• **Task item**
Copy every line of the listing exactly.
[Material shown]
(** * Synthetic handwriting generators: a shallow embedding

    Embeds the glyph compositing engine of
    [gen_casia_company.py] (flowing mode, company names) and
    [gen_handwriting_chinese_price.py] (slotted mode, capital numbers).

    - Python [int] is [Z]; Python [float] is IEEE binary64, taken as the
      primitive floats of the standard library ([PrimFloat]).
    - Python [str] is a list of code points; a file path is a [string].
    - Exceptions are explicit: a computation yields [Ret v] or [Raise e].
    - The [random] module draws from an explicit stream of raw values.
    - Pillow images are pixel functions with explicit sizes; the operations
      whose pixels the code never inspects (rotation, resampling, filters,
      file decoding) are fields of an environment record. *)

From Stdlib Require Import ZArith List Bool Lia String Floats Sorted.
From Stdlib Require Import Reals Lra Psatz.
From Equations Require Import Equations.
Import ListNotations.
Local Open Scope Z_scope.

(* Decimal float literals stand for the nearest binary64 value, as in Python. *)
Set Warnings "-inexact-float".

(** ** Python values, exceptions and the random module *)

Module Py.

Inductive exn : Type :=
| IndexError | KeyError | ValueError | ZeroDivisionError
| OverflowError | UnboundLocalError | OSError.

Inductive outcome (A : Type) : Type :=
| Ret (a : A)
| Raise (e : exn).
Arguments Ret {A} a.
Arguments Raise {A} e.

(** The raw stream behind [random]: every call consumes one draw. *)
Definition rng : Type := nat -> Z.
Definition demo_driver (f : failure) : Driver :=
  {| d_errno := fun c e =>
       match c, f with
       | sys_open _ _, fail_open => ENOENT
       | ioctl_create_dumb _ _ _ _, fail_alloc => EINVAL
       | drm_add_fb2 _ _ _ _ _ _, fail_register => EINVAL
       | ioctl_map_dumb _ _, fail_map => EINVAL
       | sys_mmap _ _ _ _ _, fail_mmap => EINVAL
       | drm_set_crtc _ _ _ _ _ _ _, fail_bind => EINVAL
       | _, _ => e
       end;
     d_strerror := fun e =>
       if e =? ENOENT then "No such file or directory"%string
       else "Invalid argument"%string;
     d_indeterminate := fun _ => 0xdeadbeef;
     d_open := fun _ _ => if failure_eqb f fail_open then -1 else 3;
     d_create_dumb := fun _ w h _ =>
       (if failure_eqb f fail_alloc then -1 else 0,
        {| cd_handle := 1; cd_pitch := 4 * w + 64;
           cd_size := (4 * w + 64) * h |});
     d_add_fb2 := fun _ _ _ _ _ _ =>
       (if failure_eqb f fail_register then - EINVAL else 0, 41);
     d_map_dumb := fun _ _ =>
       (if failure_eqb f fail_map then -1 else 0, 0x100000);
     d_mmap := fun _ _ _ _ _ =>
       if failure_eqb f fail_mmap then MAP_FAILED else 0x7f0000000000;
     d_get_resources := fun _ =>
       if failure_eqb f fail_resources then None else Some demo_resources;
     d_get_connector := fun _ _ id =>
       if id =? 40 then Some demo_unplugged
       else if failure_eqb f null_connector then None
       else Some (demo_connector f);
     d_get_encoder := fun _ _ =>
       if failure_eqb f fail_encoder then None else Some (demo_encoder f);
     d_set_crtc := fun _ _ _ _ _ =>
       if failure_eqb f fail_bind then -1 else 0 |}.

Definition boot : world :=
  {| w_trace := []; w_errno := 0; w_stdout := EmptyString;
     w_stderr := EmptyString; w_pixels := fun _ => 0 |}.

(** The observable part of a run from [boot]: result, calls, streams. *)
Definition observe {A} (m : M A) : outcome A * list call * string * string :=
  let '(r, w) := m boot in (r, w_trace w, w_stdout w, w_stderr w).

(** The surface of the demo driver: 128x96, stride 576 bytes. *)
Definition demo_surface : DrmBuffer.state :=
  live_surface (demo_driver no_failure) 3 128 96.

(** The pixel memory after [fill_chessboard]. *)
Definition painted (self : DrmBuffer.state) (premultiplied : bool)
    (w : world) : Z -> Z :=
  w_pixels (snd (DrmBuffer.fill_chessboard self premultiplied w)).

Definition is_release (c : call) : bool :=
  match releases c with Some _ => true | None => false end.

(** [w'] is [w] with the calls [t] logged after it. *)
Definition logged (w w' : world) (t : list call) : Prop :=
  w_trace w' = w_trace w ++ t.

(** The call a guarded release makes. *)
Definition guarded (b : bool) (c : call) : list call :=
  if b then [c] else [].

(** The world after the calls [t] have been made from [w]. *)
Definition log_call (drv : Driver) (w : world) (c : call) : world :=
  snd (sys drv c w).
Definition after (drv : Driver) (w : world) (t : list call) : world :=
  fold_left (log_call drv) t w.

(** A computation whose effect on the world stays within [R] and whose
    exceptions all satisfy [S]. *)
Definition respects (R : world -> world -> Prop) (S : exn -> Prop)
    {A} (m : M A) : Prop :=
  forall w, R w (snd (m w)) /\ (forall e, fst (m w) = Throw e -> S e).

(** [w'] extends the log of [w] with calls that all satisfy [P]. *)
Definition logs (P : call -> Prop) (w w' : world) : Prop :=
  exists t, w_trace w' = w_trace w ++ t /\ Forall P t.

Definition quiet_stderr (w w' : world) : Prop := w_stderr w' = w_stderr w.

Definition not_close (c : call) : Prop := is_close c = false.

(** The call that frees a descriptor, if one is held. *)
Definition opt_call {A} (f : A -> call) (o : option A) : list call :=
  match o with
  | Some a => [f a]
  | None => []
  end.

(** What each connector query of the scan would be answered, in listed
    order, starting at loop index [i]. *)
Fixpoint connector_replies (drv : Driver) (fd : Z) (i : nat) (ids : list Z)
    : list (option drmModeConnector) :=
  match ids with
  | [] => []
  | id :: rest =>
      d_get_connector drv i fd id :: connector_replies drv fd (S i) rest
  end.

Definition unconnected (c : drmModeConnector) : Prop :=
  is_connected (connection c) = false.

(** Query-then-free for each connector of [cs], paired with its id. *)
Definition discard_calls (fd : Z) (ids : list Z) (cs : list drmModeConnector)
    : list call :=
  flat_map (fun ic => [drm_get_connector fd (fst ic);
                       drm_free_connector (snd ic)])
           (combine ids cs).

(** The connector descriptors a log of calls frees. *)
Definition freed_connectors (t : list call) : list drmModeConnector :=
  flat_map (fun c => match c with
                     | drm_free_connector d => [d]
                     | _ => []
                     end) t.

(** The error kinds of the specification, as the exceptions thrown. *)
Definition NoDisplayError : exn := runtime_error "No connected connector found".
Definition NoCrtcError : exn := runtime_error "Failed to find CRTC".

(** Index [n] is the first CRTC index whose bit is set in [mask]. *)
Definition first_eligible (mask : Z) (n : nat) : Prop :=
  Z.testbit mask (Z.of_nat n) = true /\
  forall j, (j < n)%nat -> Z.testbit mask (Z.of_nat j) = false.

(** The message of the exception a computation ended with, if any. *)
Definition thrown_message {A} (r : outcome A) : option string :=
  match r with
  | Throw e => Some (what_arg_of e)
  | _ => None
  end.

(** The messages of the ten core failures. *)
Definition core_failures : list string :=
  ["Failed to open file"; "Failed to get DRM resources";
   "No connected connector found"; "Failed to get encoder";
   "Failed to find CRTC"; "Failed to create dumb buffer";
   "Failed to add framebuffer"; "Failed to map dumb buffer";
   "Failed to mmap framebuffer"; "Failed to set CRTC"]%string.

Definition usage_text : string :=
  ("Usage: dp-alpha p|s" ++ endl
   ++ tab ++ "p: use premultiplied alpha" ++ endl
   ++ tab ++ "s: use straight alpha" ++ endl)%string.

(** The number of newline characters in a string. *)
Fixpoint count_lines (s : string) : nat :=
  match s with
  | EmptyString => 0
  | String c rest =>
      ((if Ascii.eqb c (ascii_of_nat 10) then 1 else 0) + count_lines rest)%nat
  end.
[/Material shown]
• **Exercise response**
(** * Synthetic handwriting generators: a shallow embedding

    Embeds the glyph compositing engine of
    [gen_casia_company.py] (flowing mode, company names) and
    [gen_handwriting_chinese_price.py] (slotted mode, capital numbers).

    - Python [int] is [Z]; Python [float] is IEEE binary64, taken as the
      primitive floats of the standard library ([PrimFloat]).
    - Python [str] is a list of code points; a file path is a [string].
    - Exceptions are explicit: a computation yields [Ret v] or [Raise e].
    - The [random] module draws from an explicit stream of raw values.
    - Pillow images are pixel functions with explicit sizes; the operations
      whose pixels the code never inspects (rotation, resampling, filters,
      file decoding) are fields of an environment record. *)

From Stdlib Require Import ZArith List Bool Lia String Floats Sorted.
From Stdlib Require Import Reals Lra Psatz.
From Equations Require Import Equations.
Import ListNotations.
Local Open Scope Z_scope.

(* Decimal float literals stand for the nearest binary64 value, as in Python. *)
Set Warnings "-inexact-float".

(** ** Python values, exceptions and the random module *)

Module Py.

Inductive exn : Type :=
| IndexError | KeyError | ValueError | ZeroDivisionError
| OverflowError | UnboundLocalError | OSError.

Inductive outcome (A : Type) : Type :=
| Ret (a : A)
| Raise (e : exn).
Arguments Ret {A} a.
Arguments Raise {A} e.

(** The raw stream behind [random]: every call consumes one draw. *)
Definition rng : Type := nat -> Z.
Definition demo_driver (f : failure) : Driver :=
  {| d_errno := fun c e =>
       match c, f with
       | sys_open _ _, fail_open => ENOENT
       | ioctl_create_dumb _ _ _ _, fail_alloc => EINVAL
       | drm_add_fb2 _ _ _ _ _ _, fail_register => EINVAL
       | ioctl_map_dumb _ _, fail_map => EINVAL
       | sys_mmap _ _ _ _ _, fail_mmap => EINVAL
       | drm_set_crtc _ _ _ _ _ _ _, fail_bind => EINVAL
       | _, _ => e
       end;
     d_strerror := fun e =>
       if e =? ENOENT then "No such file or directory"%string
       else "Invalid argument"%string;
     d_indeterminate := fun _ => 0xdeadbeef;
     d_open := fun _ _ => if failure_eqb f fail_open then -1 else 3;
     d_create_dumb := fun _ w h _ =>
       (if failure_eqb f fail_alloc then -1 else 0,
        {| cd_handle := 1; cd_pitch := 4 * w + 64;
           cd_size := (4 * w + 64) * h |});
     d_add_fb2 := fun _ _ _ _ _ _ =>
       (if failure_eqb f fail_register then - EINVAL else 0, 41);
     d_map_dumb := fun _ _ =>
       (if failure_eqb f fail_map then -1 else 0, 0x100000);
     d_mmap := fun _ _ _ _ _ =>
       if failure_eqb f fail_mmap then MAP_FAILED else 0x7f0000000000;
     d_get_resources := fun _ =>
       if failure_eqb f fail_resources then None else Some demo_resources;
     d_get_connector := fun _ _ id =>
       if id =? 40 then Some demo_unplugged
       else if failure_eqb f null_connector then None
       else Some (demo_connector f);
     d_get_encoder := fun _ _ =>
       if failure_eqb f fail_encoder then None else Some (demo_encoder f);
     d_set_crtc := fun _ _ _ _ _ =>
       if failure_eqb f fail_bind then -1 else 0 |}.

Definition boot : world :=
  {| w_trace := []; w_errno := 0; w_stdout := EmptyString;
     w_stderr := EmptyString; w_pixels := fun _ => 0 |}.

(** The observable part of a run from [boot]: result, calls, streams. *)
Definition observe {A} (m : M A) : outcome A * list call * string * string :=
  let '(r, w) := m boot in (r, w_trace w, w_stdout w, w_stderr w).

(** The surface of the demo driver: 128x96, stride 576 bytes. *)
Definition demo_surface : DrmBuffer.state :=
  live_surface (demo_driver no_failure) 3 128 96.

(** The pixel memory after [fill_chessboard]. *)
Definition painted (self : DrmBuffer.state) (premultiplied : bool)
    (w : world) : Z -> Z :=
  w_pixels (snd (DrmBuffer.fill_chessboard self premultiplied w)).

Definition is_release (c : call) : bool :=
  match releases c with Some _ => true | None => false end.

(** [w'] is [w] with the calls [t] logged after it. *)
Definition logged (w w' : world) (t : list call) : Prop :=
  w_trace w' = w_trace w ++ t.

(** The call a guarded release makes. *)
Definition guarded (b : bool) (c : call) : list call :=
  if b then [c] else [].

(** The world after the calls [t] have been made from [w]. *)
Definition log_call (drv : Driver) (w : world) (c : call) : world :=
  snd (sys drv c w).
Definition after (drv : Driver) (w : world) (t : list call) : world :=
  fold_left (log_call drv) t w.

(** A computation whose effect on the world stays within [R] and whose
    exceptions all satisfy [S]. *)
Definition respects (R : world -> world -> Prop) (S : exn -> Prop)
    {A} (m : M A) : Prop :=
  forall w, R w (snd (m w)) /\ (forall e, fst (m w) = Throw e -> S e).

(** [w'] extends the log of [w] with calls that all satisfy [P]. *)
Definition logs (P : call -> Prop) (w w' : world) : Prop :=
  exists t, w_trace w' = w_trace w ++ t /\ Forall P t.

Definition quiet_stderr (w w' : world) : Prop := w_stderr w' = w_stderr w.

Definition not_close (c : call) : Prop := is_close c = false.

(** The call that frees a descriptor, if one is held. *)
Definition opt_call {A} (f : A -> call) (o : option A) : list call :=
  match o with
  | Some a => [f a]
  | None => []
  end.

(** What each connector query of the scan would be answered, in listed
    order, starting at loop index [i]. *)
Fixpoint connector_replies (drv : Driver) (fd : Z) (i : nat) (ids : list Z)
    : list (option drmModeConnector) :=
  match ids with
  | [] => []
  | id :: rest =>
      d_get_connector drv i fd id :: connector_replies drv fd (S i) rest
  end.

Definition unconnected (c : drmModeConnector) : Prop :=
  is_connected (connection c) = false.

(** Query-then-free for each connector of [cs], paired with its id. *)
Definition discard_calls (fd : Z) (ids : list Z) (cs : list drmModeConnector)
    : list call :=
  flat_map (fun ic => [drm_get_connector fd (fst ic);
                       drm_free_connector (snd ic)])
           (combine ids cs).

(** The connector descriptors a log of calls frees. *)
Definition freed_connectors (t : list call) : list drmModeConnector :=
  flat_map (fun c => match c with
                     | drm_free_connector d => [d]
                     | _ => []
                     end) t.

(** The error kinds of the specification, as the exceptions thrown. *)
Definition NoDisplayError : exn := runtime_error "No connected connector found".
Definition NoCrtcError : exn := runtime_error "Failed to find CRTC".

(** Index [n] is the first CRTC index whose bit is set in [mask]. *)
Definition first_eligible (mask : Z) (n : nat) : Prop :=
  Z.testbit mask (Z.of_nat n) = true /\
  forall j, (j < n)%nat -> Z.testbit mask (Z.of_nat j) = false.

(** The message of the exception a computation ended with, if any. *)
Definition thrown_message {A} (r : outcome A) : option string :=
  match r with
  | Throw e => Some (what_arg_of e)
  | _ => None
  end.

(** The messages of the ten core failures. *)
Definition core_failures : list string :=
  ["Failed to open file"; "Failed to get DRM resources";
   "No connected connector found"; "Failed to get encoder";
   "Failed to find CRTC"; "Failed to create dumb buffer";
   "Failed to add framebuffer"; "Failed to map dumb buffer";
   "Failed to mmap framebuffer"; "Failed to set CRTC"]%string.

Definition usage_text : string :=
  ("Usage: dp-alpha p|s" ++ endl
   ++ tab ++ "p: use premultiplied alpha" ++ endl
   ++ tab ++ "s: use straight alpha" ++ endl)%string.

(** The number of newline characters in a string. *)
Fixpoint count_lines (s : string) : nat :=
  match s with
  | EmptyString => 0
  | String c rest =>
      ((if Ascii.eqb c (ascii_of_nat 10) then 1 else 0) + count_lines rest)%nat
  end.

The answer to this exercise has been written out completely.